(Collected data entries)
•••

(** * Beefcake test-data generator: [scripts/generate_test_data.py]

    A shallow embedding of the CSV generator script and the properties of
    the file it writes.  Python values are modelled as follows:

    - [int] is [Z]; [//] is floor division, [Z.div];
    - [str] is [string] (all text the script produces is ASCII);
    - [range(n)] is [seqZ 0 n], empty for [n <= 0];
    - a finite [float] is a sign, a mantissa and a binary exponent;
    - the [random] module is an interface [RandomSource] with the contract
      of its draws, threaded through a state and exception monad;
    - the file system is a finite map from paths to contents.

    Console output and wall-clock timing (the banner, the progress lines and
    the summary with its elapsed time and file size) are not part of the
    model: a run of [generate_test_csv] ends when the file has been written
    and closed.  What the script does after that, the summary with its
    division by the elapsed time and its output to the console, can still
    fail in the program; no outcome of the model shows it.  [Ok tt] says that
    the file is written and closed, and the properties of the file take it
    as their hypothesis. *)

From Stdlib Require Import ZArith NArith Ascii String.
From Stdlib Require Import Decimal DecimalString DecimalPos DecimalN DecimalZ DecimalFacts.
From stdpp Require Import gmap strings list fin_maps.

Local Open Scope Z_scope.

(** ** Python strings *)

Module PyStr.

(** The characters of a string, as a list. *)
Definition chars (s : string) : list ascii := list_ascii_of_string s.

(** [sep.join(parts)]. *)
Definition join (sep : string) (parts : list string) : string :=
  String.concat sep parts.

(** [str(i)] for an [int], which is also how an f-string renders [{i}]. *)
Definition str (i : Z) : string := NilZero.string_of_int (Z.to_int i).

(** The decimal digit [d], for [d < 10]. *)
Definition digit (d : N) : ascii := ascii_of_N (48 + d).

Definition is_digit (c : ascii) : bool :=
  let n := N_of_ascii c in ((48 <=? n) && (n <=? 57))%N.

Definition quote : ascii := "034"%char.
Definition comma : ascii := ","%char.
Definition CR : ascii := "013"%char.
Definition LF : ascii := "010"%char.

(** [string.ascii_letters + string.digits + ' '] *)
Definition ascii_lowercase : string := "abcdefghijklmnopqrstuvwxyz".
Definition ascii_uppercase : string := "ABCDEFGHIJKLMNOPQRSTUVWXYZ".
Definition ascii_letters : string := ascii_lowercase +:+ ascii_uppercase.
Definition digits : string := "0123456789".

(** Membership in the classes A-Z, a-z, 0-9 and space, by character code. *)
Definition is_alnum_space (c : ascii) : bool :=
  let n := N_of_ascii c in
  (((65 <=? n) && (n <=? 90)) || ((97 <=? n) && (n <=? 122))
   || ((48 <=? n) && (n <=? 57)) || (n =? 32))%N.

End PyStr.

(** ** Finite floats and the [.2f] format *)

Module PyFloat.
Import PyStr.

(** A finite float: [(-1)^f_neg * f_mant * 2^f_exp].  Every finite double
    is of this form (with [f_mant < 2^53]); NaN and the infinities are
    not. *)
Record float := Float { f_neg : bool; f_mant : N; f_exp : Z }.

(** The magnitude in hundredths, rounded to the nearest integer with ties
    to even: the digits that [format(x, '.2f')] prints. *)
Definition round_centi (x : float) : N :=
  if 0 <=? f_exp x then (100 * f_mant x * 2 ^ Z.to_N (f_exp x))%N
  else
    let d := (2 ^ Z.to_N (- f_exp x))%N in
    let n := (100 * f_mant x)%N in
    let q := (n / d)%N in
    let r := (n mod d)%N in
    if ((d <? 2 * r) || ((2 * r =? d) && N.odd q))%N then (q + 1)%N else q.

(** The unsigned rendering of [h] hundredths: integer part, point and two
    fraction digits. *)
Definition centi_digits (h : N) : string :=
  NilZero.string_of_uint (N.to_uint (h / 100))
  +:+ String "."%char
        (String (digit ((h mod 100) / 10)) (String (digit (h mod 10)) EmptyString)).

(** [f"{x:.2f}"]: the sign is printed whenever the sign bit is set, also
    when the digits round to zero. *)
Definition format_2f (x : float) : string :=
  (if f_neg x then "-" else "") +:+ centi_digits (round_centi x).

(** Reading a decimal numeral with exactly two fraction digits back:
    an optional minus sign, one or more digits, a point, two digits.  The
    result is the sign and the magnitude in hundredths. *)
Fixpoint split_point (s : string) : option (string * string) :=
  match s with
  | EmptyString => None
  | String c s' =>
      if Ascii.eqb c "."%char then Some (EmptyString, s')
      else match split_point s' with
           | Some (a, b) => Some (String c a, b)
           | None => None
           end
  end.

Definition digit_value (c : ascii) : option N :=
  if is_digit c then Some (N_of_ascii c - 48)%N else None.

Definition parse_unsigned_2f (s : string) : option N :=
  match split_point s with
  | Some (ip, String a (String b EmptyString)) =>
      match NilEmpty.uint_of_string ip, digit_value a, digit_value b with
      | Some u, Some da, Some db =>
          if String.eqb ip "" then None
          else Some (100 * N.of_uint u + 10 * da + db)%N
      | _, _, _ => None
      end
  | _ => None
  end.

Definition parse_2f (s : string) : option (bool * N) :=
  match s with
  | String "-" s' => h ← parse_unsigned_2f s'; Some (true, h)
  | _ => h ← parse_unsigned_2f s; Some (false, h)
  end.

(** The float literals the script compares [random.random()] with, as
    exact binary fractions [numerator / 2^exponent]. *)
Definition lit_0_05 : N * N := (3602879701896397, 56)%N.
Definition lit_0_02 : N * N := (5764607523034235, 58)%N.
Definition lit_0_03 : N * N := (1080863910568919, 55)%N.

(** [k / 2^53 < num / 2^e], for a draw [k / 2^53] of [random.random()]. *)
Definition random_lt (k : N) (lit : N * N) : bool :=
  (k * 2 ^ lit.2 <? lit.1 * 2 ^ 53)%N.

End PyFloat.

(** ** The [csv] writer

    [csv.writer(f)] with its defaults: the [excel] dialect, that is delimiter
    comma, the double quote as quote character (doubled inside a quoted
    field), line terminator CR LF and minimal quoting.  The file is opened
    with [newline=''], so the terminator reaches the file as it is. *)

Module CsvWriter.
Import PyStr.

Definition lineterminator : string := String CR (String LF EmptyString).

(** The characters that force a field into quotes. *)
Definition special (c : ascii) : bool :=
  Ascii.eqb c comma || Ascii.eqb c quote || Ascii.eqb c CR || Ascii.eqb c LF.

Definition needs_quote (field : string) : bool := existsb special (chars field).

Fixpoint double_quotes (s : string) : string :=
  match s with
  | EmptyString => EmptyString
  | String c s' =>
      if Ascii.eqb c quote then String quote (String quote (double_quotes s'))
      else String c (double_quotes s')
  end.

Definition quoted (field : string) : string :=
  String quote (double_quotes field +:+ String quote EmptyString).

Definition render_field (field : string) : string :=
  if needs_quote field then quoted field else field.

(** The text of one record.  A record that has a field and still an
    empty text (a single empty field) would be an empty line, so the
    writer emits that field quoted. *)
Definition record_text (fields : list string) : string :=
  let rec := join (String comma EmptyString) (render_field <$> fields) in
  if bool_decide (fields ≠ []) && String.eqb rec "" then quoted "" else rec.

(** The text written by [writer.writerow(fields)]. *)
Definition writerow (fields : list string) : string :=
  record_text fields +:+ lineterminator.

End CsvWriter.

(** ** Reading the file back: lines and fields

    The notions the properties of the output are stated with: the lines of
    a text are its CR LF terminated pieces, the fields of a line are its
    comma separated pieces. *)

Module CsvText.
Import PyStr.

(** [split_lines cur s]: the terminated lines of [s], where [cur] holds
    the characters of the line being read, last one first.  Characters
    after the last terminator are dropped. *)
Fixpoint split_lines (cur : list ascii) (s : string) : list string :=
  match s with
  | EmptyString => []
  | String c s' =>
      match cur with
      | p :: cur' =>
          if Ascii.eqb p CR && Ascii.eqb c LF
          then string_of_list_ascii (rev cur') :: split_lines [] s'
          else split_lines (c :: cur) s'
      | [] => split_lines [c] s'
      end
  end.

Definition lines (s : string) : list string := split_lines [] s.

(** The number of LF characters, what [wc -l] counts. *)
Definition count_LF (s : string) : nat :=
  length (filter (λ c, c = LF) (chars s)).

•••

REQUIREMENT: Every line above that carries the string "binary" should be copied.

ANSWER TO THIS TASK:
    - a finite [float] is a sign, a mantissa and a binary exponent;
    exact binary fractions [numerator / 2^exponent]. *)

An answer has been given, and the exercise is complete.